The Western Balkans are closely linked with the EU. The EU is their largest trade partner and investor. Yet despite much progress – in social and economic development, poverty reduction and improved living standards – the region’s economies continue to lag behind the EU.
Working together is vital to closing the gap, limiting social damage, and stimulating the business environment.
As neighbours and aspiring EU members, the EU is committed to narrowing these inequalities, and building more resilient and competitive economies in the Western Balkans.
This means supporting the necessary reforms required to align with EU standards, while also providing funding and investment to reduce the development gap and make the economies more competitive. Collaboration is at the heart of this support.
Working with governments, private companies and banks in the region, as well with International Financial Institutions (IFIs) and Development Finance Institutions (DFI) of EU member states, the EU has been supporting economic development for decades – through large-scale investment in transport and energy infrastructure projects, the private sector, innovation, and research, education, and much more.
The EU’s Economic and Investment Plan for the Western Balkans (EIP) takes this to another level. This will bring up to €9 billion in grant funding for investment in sustainable transport, clean energy, the green and digital transition, competitiveness of the private sector and skills.

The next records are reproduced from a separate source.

(** C3, at the input where the code departs from it. A pm25 reading of 0 is
    present, [clamp(0 * 5, 0, 500)] is 0, and the adapter reports 75: the
    reading is falsy, so [|| 15] replaces it by the surrogate. *)
Theorem getOpenAQData_zero_pm25 (w : world) :
  getOpenAQData "Delhi, India" (answering zero_pm25 w) =
    Normal (Some {| Snapshot.aqi := Fin 75;
                    Snapshot.category := "moderate";
                    Snapshot.location := "Delhi";
                    Snapshot.pollutants :=
                      Obj [ ("pm25", Obj [ ("value", Num (Fin 0));
                                           ("unit", Str "µg/m³");
                                           ("status", Str "Good") ]) ];
                    Snapshot.lastUpdated := Str "2025-10-04T12:00:00Z" |}) /\
  clamp (Fin 0 * Fin 5)%num (Fin 0) (Fin 500) = Fin 0 /\
  getAQICategory (Fin 0) = "good".
Proof.
  split; [| split]; vm_compute; reflexivity.
Qed.

(** ** The resolver *)

Lemma generateForecast_labels (seed : number) (location : string) (w : world) :
  map ForecastDay.day (fst (generateForecast seed location w)) = days /\
  drawn (snd (generateForecast seed location w)) = (6 + drawn w)%nat /\
  now (snd (generateForecast seed location w)) = now w.
Proof. repeat split. Qed.


(** What the lookup [cityData[location] || cityData['New York, NY']] finds:
    the entry of a key of the store, the inherited member for a name that
    [Object.prototype] defines, and the New York entry for any other name. *)
Lemma fallback_entry_cases (location : string) :
  exists fallback : value,
    fallback_entry location = Normal fallback /\
    ((In location store_keys /\ Get cityData location = Normal fallback) \/
     (~ In location store_keys /\
      existsb (String.eqb location) Object_prototype = true /\
      fallback = Builtin location) \/
     (~ In location store_keys /\
      existsb (String.eqb location) Object_prototype = false /\
      Get cityData "New York, NY" = Normal fallback)).
Proof.
  unfold fallback_entry, cityData, store_keys. cbn [Get own bind].
  destruct (String.eqb_spec "New York, NY" location) as [<- | N1].
  { eexists. split; [reflexivity |]. left. split; [simpl; tauto | reflexivity]. }
  destruct (String.eqb_spec "Delhi, India" location) as [<- | N2].
  { eexists. split; [reflexivity |]. left. split; [simpl; tauto | reflexivity]. }
  destruct (String.eqb_spec "London, UK" location) as [<- | N3].
  { eexists. split; [reflexivity |]. left. split; [simpl; tauto | reflexivity]. }
  assert (Hout : ~ In location ["New York, NY"; "Delhi, India"; "London, UK"]).
  { simpl. intros [H | [H | [H | []]]]; congruence. }
  unfold inherited.
  destruct (existsb (String.eqb location) Object_prototype) eqn:Einh.
  - eexists. split; [reflexivity |]. right; left. auto.
  - eexists. split; [reflexivity |]. right; right. auto.
Qed.

Lemma fallback_fields (location : string) (fallback : value) :
  fallback_entry location = Normal fallback ->
  exists base pollutants : value,
    Get fallback "aqi" = Normal base /\
    Get fallback "pollutants" = Normal pollutants /\
    (base = Undefined \/ exists q : Q, base = Num (Fin q)).
Proof.
  intros Hentry.
  destruct (fallback_entry_cases location) as (f & Hf & Hcases).
  rewrite Hentry in Hf. injection Hf as <-.
  destruct Hcases as [[Hin Hget] | [(_ & _ & ->) | (_ & _ & Hget)]].
  - simpl in Hin.
    destruct Hin as [<- | [<- | [<- | []]]]; injection Hget as <-;
      (eexists; eexists; split; [reflexivity | split; [reflexivity |]];
       right; eexists; reflexivity).
  - eexists; eexists. split; [reflexivity | split; [reflexivity |]]. now left.
  - injection Hget as <-.
    eexists; eexists; split; [reflexivity | split; [reflexivity |]].
    right; eexists; reflexivity.
Qed.

(** The fallback path always returns, and this is the reading it builds. *)
Lemma fallback_reading_returns (location : string) (w : world) :
  exists (fallback base pollutants : value),
    fallback_entry location = Normal fallback /\
    Get fallback "aqi" = Normal base /\
    Get fallback "pollutants" = Normal pollutants /\
    let currentAqi :=
      Math_max (Fin 0)
        (base_number base + (Fin (random w (drawn w)) - Fin 0.5) * Fin 10)%num in
    let after := generateForecast currentAqi location (snd (Math_random w)) in
    fallback_reading location w =
      Normal ({| Reading.aqi := Math_round currentAqi;
                 Reading.category := getAQICategory currentAqi;
                 Reading.location := location;
                 Reading.pollutants := pollutants;
                 Reading.forecast := fst after;
                 Reading.healthRecommendations :=
                   generateHealthRecommendations currentAqi;
                 Reading.lastUpdated := Str (now w) |}, snd after).
Proof.
  destruct (fallback_entry_cases location) as (fallback & Hentry & _).
  destruct (fallback_fields location fallback Hentry)
    as (base & pollutants & Hbase & Hpoll & Hshape).
  exists fallback, base, pollutants.
  repeat (split; [assumption |]).
  intros currentAqi after. unfold fallback_reading.
  rewrite Hentry. cbn [bind]. unfold Math_random at 1.
  rewrite Hbase. cbn [bind].
  assert (Hsum : forall v : number,
             bind (js_add base (Num v)) ToNumber
             = Normal (base_number base + v)%num).
  { intros v. destruct Hshape as [-> | [q ->]]; reflexivity. }
  specialize (Hsum ((Fin (random w (drawn w)) - Fin 0.5) * Fin 10)%num).
  destruct (js_add base _) as [sum | e] eqn:Esum; cbn [bind] in Hsum |- *;
    [| discriminate].
  rewrite Hsum. cbn [bind]. rewrite Hpoll. cbn [bind].
  reflexivity.
Qed.

(** What the adapter computes when it returns data: the pollutant map of
    the loop, the pm25 reading taken from it, the product with 5, and the
    clamped index [calculatedAqi] from which both the reported index and the
    category are made. *)
Lemma getOpenAQData_try_calculated (cityName : string) (response : reply)
  (d : Snapshot.t) :
  getOpenAQData_try cityName response = Normal (Some d) ->
  exists (data m : value) (ms : list value) (pollutants : list (string * value))
         (pm25 : value) (scaled : number) (lastUpdated : value),
    response = Resolved data /\
    Get data "results" = Normal (Arr (m :: ms)) /\
    store_measurements (m :: ms) [] = Normal pollutants /\
    pm25_reading pollutants = Normal pm25 /\
    js_mul (or_else pm25 (Num (Fin 15))) (Num (Fin 5)) = Normal scaled /\
    Get m "datetime" = Normal lastUpdated /\
    d = {| Snapshot.aqi :=
             Math_round (Math_min (Fin 500) (Math_max (Fin 0) scaled));
           Snapshot.category :=
             getAQICategory (Math_min (Fin 500) (Math_max (Fin 0) scaled));
           Snapshot.location := cityName;
           Snapshot.pollutants := Obj pollutants;
           Snapshot.lastUpdated := lastUpdated |}.
Proof.
  unfold getOpenAQData_try. destruct response as [message | data];
    [discriminate |].
  step_bind. rename a into results.
  destruct (truthy results) eqn:Etruthy; cbn [bind].
  2: discriminate.
  destruct (Get results "length") as [len | e] eqn:Elen; cbn [bind];
    [| discriminate].
  destruct (js_gt len (Num (Fin 0))) as [[|] | e] eqn:Egt; cbn [bind];
    try discriminate.
  step_bind. rename a into latestData. rename E0 into Elatest.
  step_bind. rename a into pollutants. rename E0 into Estore.
  cbn [Get bind].
  step_bind. rename a into pm25. rename E0 into Epm25.
  step_bind. rename a into scaled. rename E0 into Escaled.
  step_bind. rename a into lastUpdated. rename E0 into Eupdated.
  intros H. injection H as <-.
  destruct results as [| | b | n | s | ms | props | name];
    try discriminate.
  destruct ms as [| m ms].
  - exfalso. injection Elen as <-. vm_compute in Egt. discriminate.
  - injection Elatest as <-.
    exists data, m, ms, pollutants, pm25, scaled, lastUpdated.
    repeat split; assumption.
Qed.


(** Two normal completions with equal pairs have equal components. *)
Lemma Normal_pair_inv {A B : Type} (a a' : A) (b b' : B) :
  Normal (a, b) = Normal (a', b') -> a = a' /\ b = b'.
Proof. intros H. injection H as -> ->. split; reflexivity. Qed.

The EIP also introduces the creation of a Western Balkans Guarantee, expected to boost the investment capacity of the region – with the ambition to raise potentially up to €20 billion in investment across all priorities.

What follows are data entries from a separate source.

(** * Crypto market-data ingestion: fetch, normalize, persist

    A shallow embedding of [src/ingestion/fetch_crypto_data.py]
    (class [CryptoDataFetcher] and the entry point [main]) and the
    properties of its pipeline.

    Python values decoded from JSON are the type [json]; a [dict] is a
    [gmap string json].  The methods run in a state-and-exception monad
    [M]: the state is the number of clock readings taken so far and the
    trace of observable effects (log records, HTTP calls, sleeps,
    directory and file writes, prints); whatever the outside world
    answers (clock, HTTP server, file system, configuration file) is
    read from an environment [Env]. *)

From stdpp Require Import gmap strings list.
From Stdlib Require Import ZArith Lia Ascii.

Set Warnings "-register-all".
Local Open Scope Z_scope.

(** ** Python values *)

(** What [response.json()] can return.  [JNull] is Python's [None]:
    a function of the source that returns [None] returns [JNull].
    A number is an [int] or a [float]; the code never looks inside a
    float, which is kept as mantissa and decimal exponent. *)
Inductive json : Type :=
  | JNull
  | JBool (b : bool)
  | JInt (z : Z)
  | JFloat (mantissa exponent : Z)
  | JStr (s : string)
  | JArr (items : list json)
  | JObj (fields : gmap string json).

(** Python truthiness, as tested by [if not raw_data]. *)
Definition truthy (v : json) : bool :=
  match v with
  | JNull => false
  | JBool b => b
  | JInt z => negb (z =? 0)
  | JFloat m _ => negb (m =? 0)
  | JStr s => negb (String.eqb s "")
  | JArr l => match l with [] => false | _ => true end
  | JObj m => negb (bool_decide (m = ∅))
  end.

(** [d.get(k)] on a dict: the value, [None] when the key is absent. *)
Definition dict_get (d : gmap string json) (k : string) : json :=
  default JNull (d !! k).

Sustainable transport – Extending Trans-European Transport Network (TEN-T), with the aim of bringing the core network up to EU standards, promoting greener transport options, and creating stronger links in the region and with the EU.
Clean energy – Increasing the share of renewables in the energy mix, decarbonising energy systems and stepping up energy efficiency-in line with the EU’s long-term ambition of achieving carbon neutrality by 2050.

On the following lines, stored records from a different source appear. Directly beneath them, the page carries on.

(** * quanto/tensor/qtensor.py: quantized tensors

    A shallow embedding of [quanto/tensor/qtensor.py] (the symmetric
    quantizer, the dequantizer, the [QTensor] wrapper and [qfallback]) and
    the properties its specification states about it.

    Modelling decisions.
    - A [torch.Tensor] is a record of its shape, strides, dtype, device and
      its elements in row-major order.  Elements are rationals.  The quotient
      and the product of two elements are the host's ([div_elt], [mul_elt]):
      what floating-point arithmetic rounds, and what it makes of a division
      by zero or of an overflow, is the host's to say, and the properties
      hold of every host.  The rounding and the clamping the quantizer itself
      performs are modelled here.  An infinity is held as a rational beyond
      the finite values of every dtype; a NaN cannot be held.
    - Python exceptions are an error monad ([result]); an [assert] raises
      [AssertionError].
    - What the file imports from the rest of the package and from torch
      ([dtype_info], the dtypes, the element conversion of [Tensor.to], type
      promotion, the element arithmetic and the layout of a result) is the
      interface [Host]; [absmax_scale] is modelled from the specification.
    - The registries [__torch_function__] and [__torch_dispatch__] look
      operations up in, which other files fill, are the interface
      [Registry].
    - [__repr__] and [numpy] are not modelled. *)

From Stdlib Require Import ZArith QArith Qround Qabs Qminmax Lia Lqa List.
From stdpp Require Import base strings gmap list.

Local Open Scope string_scope.
Local Open Scope nat_scope.

(** ** Exceptions *)

Inductive exn :=
| ValueError (msg : string)
| AssertionError
| KeyError (key : string)
| RuntimeError (msg : string)
| TypeError (msg : string).

Inductive result (A : Type) :=
| Ok (a : A)
| Raise (e : exn).

Arguments Ok {A} a.
Arguments Raise {A} e.

Definition bind {A B : Type} (m : result A) (k : A -> result B) : result B :=
  match m with
  | Ok a => k a
  | Raise e => Raise e
  end.

Notation "x <- m ;; k" := (bind m (fun x => k))
  (at level 100, m at next level, right associativity).

(** [assert b] *)
Definition py_assert (b : bool) : result unit :=
  if b then Ok tt else Raise AssertionError.

(** [d[key]] on a dict: a missing key raises [KeyError]. *)
Definition getitem {V : Type} (d : gmap string V) (key : string) : result V :=
  match d !! key with
  | Some v => Ok v
  | None => Raise (KeyError key)
  end.

(** Monadic map over a list, left to right; the first exception wins. *)
Definition mapM {A B : Type} (f : A -> result B) : list A -> result (list B) :=
  fix go (l : list A) : result (list B) :=
    match l with
    | [] => Ok []
    | x :: l' => y <- f x;; ys <- go l';; Ok (y :: ys)
    end.

(** ** Element arithmetic *)

(** [torch.round] on one element: to the nearest integer, ties to even. *)
Definition round_half_even (x : Q) : Z :=
  let f := Qfloor x in
  match Qcompare (x - inject_Z f) (1 # 2) with
  | Lt => f
  | Gt => (f + 1)%Z
  | Eq => if Z.even f then f else (f + 1)%Z
  end.

(** [torch.clamp(x, min=lo, max=hi)] on one element: [min(max(x, lo), hi)]. *)
Definition clamp_elt (lo hi x : Q) : Q :=
  let y := if Qlt_le_dec x lo then lo else x in
  if Qlt_le_dec hi y then hi else y.

(** ** Shapes, flat offsets and broadcasting *)

Definition numel (s : list nat) : nat := fold_right Nat.mul 1 s.

(** Strides of a contiguous tensor of shape [s]. *)
Fixpoint contiguous_strides (s : list nat) : list nat :=
  match s with
  | [] => []
  | _ :: s' => numel s' :: contiguous_strides s'
  end.

(** The multi-index of the element at row-major position [k]. *)
Fixpoint unravel (s : list nat) (k : nat) : list nat :=
  match s with
  | [] => []
  | _ :: s' => k / numel s' :: unravel s' (k mod numel s')
  end.

(** The row-major position of a multi-index. *)
Fixpoint ravel (s idx : list nat) : nat :=
  match s, idx with
  | _ :: s', i :: idx' => i * numel s' + ravel s' idx'
  | _, _ => 0
  end.

(** Broadcasting of two shapes read from their last dimension. *)
Fixpoint broadcast_rev (a b : list nat) : result (list nat) :=
  match a, b with
  | [], _ => Ok b
  | _, [] => Ok a
  | x :: a', y :: b' =>
      r <- broadcast_rev a' b';;
      if x =? y then Ok (x :: r)
      else if x =? 1 then Ok (y :: r)
      else if y =? 1 then Ok (x :: r)
      else Raise (RuntimeError "The size of tensor a must match the size of tensor b")
  end.

Definition broadcast_shapes (a b : list nat) : result (list nat) :=
  r <- broadcast_rev (rev a) (rev b);; Ok (rev r).

(** The multi-index into an operand of shape [s] that a multi-index [idx] of
    the broadcast result reads: leading dimensions the operand lacks are
    dropped, and a dimension of size 1 is read at 0. *)
Definition bindex (s idx : list nat) : list nat :=
  zip_with (fun d i => if d =? 1 then 0 else i) s (drop (length idx - length s) idx).

(** The position in an operand of shape [s] read at position [k] of a broadcast
    result of shape [rs]. *)
Definition src_offset (s rs : list nat) (k : nat) : nat :=
  ravel s (bindex s (unravel rs k)).

(** ** Devices *)

Inductive torch_device :=
| cpu
| cuda (index : nat).

Definition device_eqb (a b : torch_device) : bool :=
  match a, b with
  | cpu, cpu => true
  | cuda i, cuda j => i =? j
  | _, _ => false
  end.

(** ** The host interface *)

(** What [dtype_info] returns ([torch.iinfo] or [torch.finfo]): the
    representable range of a dtype. *)
Record dinfo := mk_dinfo { imin : Q; imax : Q }.

(** The names [qtensor.py] takes from torch and from [quanto.tensor.core],
    whose code is not part of this file.
    - [torch_dtype]: the dtypes.
    - [dtype_info]: [quanto.tensor.core.dtype_info].
    - [to_dtype dt x]: the element [x] converted to [dt], as [Tensor.to] does.
    - [result_type d1 n1 d2 n2]: the dtype of the result of an arithmetic
      operation on a tensor of dtype [d1] and rank [n1] and one of dtype [d2]
      and rank [n2] (type promotion).
    - [div_elt dt x y] and [mul_elt dt x y]: the quotient and the product of
      two elements as the host computes them in the dtype [dt] of the result,
      with the rounding of that dtype; an infinite result is a rational of its
      sign beyond the finite values of every dtype.
    - [result_strides sa sta sb stb rs]: the strides of the result, of shape
      [rs], of an element-wise operation on an operand of shape [sa] and
      strides [sta] and one of shape [sb] and strides [stb].
    - the floor [eps_num / eps_den > 0] below which [absmax_scale] does not
      let a scale fall. *)
Class Host := {
  torch_dtype : Type;
  dtype_info : torch_dtype -> dinfo;
  to_dtype : torch_dtype -> Q -> Q;
  result_type : torch_dtype -> nat -> torch_dtype -> nat -> torch_dtype;
  div_elt : torch_dtype -> Q -> Q -> Q;
  mul_elt : torch_dtype -> Q -> Q -> Q;
  result_strides : list nat -> list nat -> list nat -> list nat -> list nat -> list nat;
  eps_num : positive;
  eps_den : positive
}.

Environment and climate – Large-scale support for the green transition, decarbonisation, depollution of air, water and soil, circular economy and promoting biodiversity, urban mobility and green transport solutions – in line with the EU Green Deal priorities.
Digital economy – Increasing support to deployment of broadband infrastructure, with a focus on connecting rural areas, as well as to digital skills and promoting cooperation in digital education.
Private sector and business –Strengthening the competitiveness of micro and SMEs in strategic sectors, while stimulating innovation and transition to the ‘green’ economy.
Education and skills – Stepping up support to high quality education and training systems, employment, health and social protection, with a particular focus on helping employment opportunities for young people and women, vulnerable groups and minorities, in particular Roma
The EIP will also help to support the development of the Common Regional Market – a potential game changer to attract more investment to the region, address the current economic fragmentation, and bringing the region closer to the EU and its single market.